Lemma evolves_bounded st st' i g d : evolves st st' -> bounded_by st i g d -> bounded_by st' i g d.
Proof.
  intros He Hb t tk' Ht Hi. destruct (evolves_tasks _ _ He _ _ Ht) as (tk & Htk & E1 & E2 & E3).
  rewrite E2, E3. apply (Hb t tk Htk). congruence.
Qed.
Lemma evolves_settled st st' i it it' :
  evolves st st' -> items st !! i = Some it -> same_timing it it' -> settled st i it -> settled st' i it'.
Proof.
  intros He Hi (_ & Ed & Ep & Eg & Ea & Ec & _) (Hb & Ha & Hr). unfold settled. rewrite Ed, Ep, Eg, Ea, Ec.
  split; [by eapply evolves_bounded|]. split; [|done]. intros Hp d Hd. eapply evolves_armed; eauto.
Qed.
Lemma evolves_unarmed st st' i it it' mode :
  evolves st st' -> items st !! i = Some it -> mu it <> None -> same_timing it it' ->
  unarmed st i it mode -> unarmed st' i it' mode.
Proof.
  intros He Hi Hmu (_ & Ed & Ep & Eg & Ea & Ec & _) [Hd Hm]. unfold unarmed. rewrite Ed, Eg, Ea. split; [done|].
  destruct mode.
  - destruct Hm as (Hg & Har & Ht). split; [done|]. split; [done|]. intros t tk' Htk Ei.
    destruct (evolves_tasks _ _ He _ _ Htk) as (tk & Htk' & E1 & _). eapply Ht; [done|congruence].
  - destruct Hm as (Hg & Ha & Hag & Hcg & Hb & Hw).
    do 4 (split; [done|]). split; [by eapply evolves_bounded|]. intros d' E. eapply evolves_armed; eauto.
Qed.
Lemma evolves_cancelled st st' it it' token :
  evolves st st' -> same_timing it it' -> cancelled_by st it token -> cancelled_by st' it' token.
Proof.
  intros He (_ & _ & _ & Eg & _ & Ec & _) [H1 H2]. unfold cancelled_by. rewrite Eg, Ec. split; [done|].
  intros E. eapply stop_requested_mono; [by apply evolves_stopped|auto].
Qed.

(** An activation under a mutex owns it. *)
Definition owned st : Prop :=
  forall t o i, ops st !! t = Some o -> holds (pc o) = Some i -> exists it, items st !! i = Some it /\ mu it = Some t.
Lemma inv_owned st : inv st -> owned st.
Proof.
  intros Hinv t o i Ho Hh.
  destruct (op_holds _ _ _ (locks_ops _ (inv_locks _ Hinv) _ _ Ho) i Hh) as (it & Hi & _ & Hmu & _). eauto.
Qed.

Lemma expiry_passive st st' :
  owned st -> expiry_ok st -> evolves st st' ->
  (forall t o, ops st' !! t = Some o -> ops st !! t = Some o \/ holds (pc o) = None) ->
  (forall i it', items st' !! i = Some it' -> exists it, items st !! i = Some it /\ same_timing it it') ->
  expiry_ok st'.
Proof.
  intros Hl Hx He Hops Hitems. split.
  - intros t o Ho i it' Hh Hi'. destruct (Hops t o Ho) as [Ho'|E]; [|congruence].
    destruct (Hitems _ _ Hi') as (it & Hi & Hs). pose proof (expiry_ops _ Hx _ _ Ho' i it Hh Hi) as Ha.
    destruct (Hl _ _ _ Ho' Hh) as (it2 & Hi2 & Hmu). simplify_eq.
    assert (Hn : mu it <> None) by congruence. pose proof Hs as (_ & _ & _ & Eg & _ & Ec & Ecb).
    destruct (pc o); try done; try (by eapply evolves_settled).
    + destruct stage; destruct_and?; repeat match goal with |- _ /\ _ => split end;
        try (by eapply evolves_unarmed); try (by eapply evolves_settled); try (by eapply evolves_cancelled);
        rewrite ?Eg, ?Ec, ?Ecb; try done.
      eapply stop_requested_mono; [by apply evolves_stopped|done].
    + destruct Ha as [Ha Hc]. split; [by eapply evolves_unarmed|]. by rewrite Eg, Ec.
  - intros i it' Hi' Hm. destruct (Hitems _ _ Hi') as (it & Hi & Hs). pose proof Hs as (Em & _).
    eapply evolves_settled; [done|done|done|]. eapply expiry_items; [done|done|congruence].
  - intros i it' Hi' cb Hc. destruct (Hitems _ _ Hi') as (it & Hi & Hs). destruct Hs as (_ & _ & _ & Eg & _ & _ & Ecb).
    rewrite Ecb in Hc. destruct (expiry_callbacks _ Hx _ _ Hi cb Hc) as [E1 E2]. split; [congruence|].
    intros E. eapply stop_requested_mono; [by apply evolves_stopped|auto].
  - intros t tk Ht. by eapply evolves_due.
Qed.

▬▬▬▬▬▬

ASSIGNMENT →
Go through the material above, find each line with the string "forall", and copy it.

EXERCISE RESULT →
  forall t o i, ops st !! t = Some o -> holds (pc o) = Some i -> exists it, items st !! i = Some it /\ mu it = Some t.
  (forall t o, ops st' !! t = Some o -> ops st !! t = Some o \/ holds (pc o) = None) ->
  (forall i it', items st' !! i = Some it' -> exists it, items st !! i = Some it /\ same_timing it it') ->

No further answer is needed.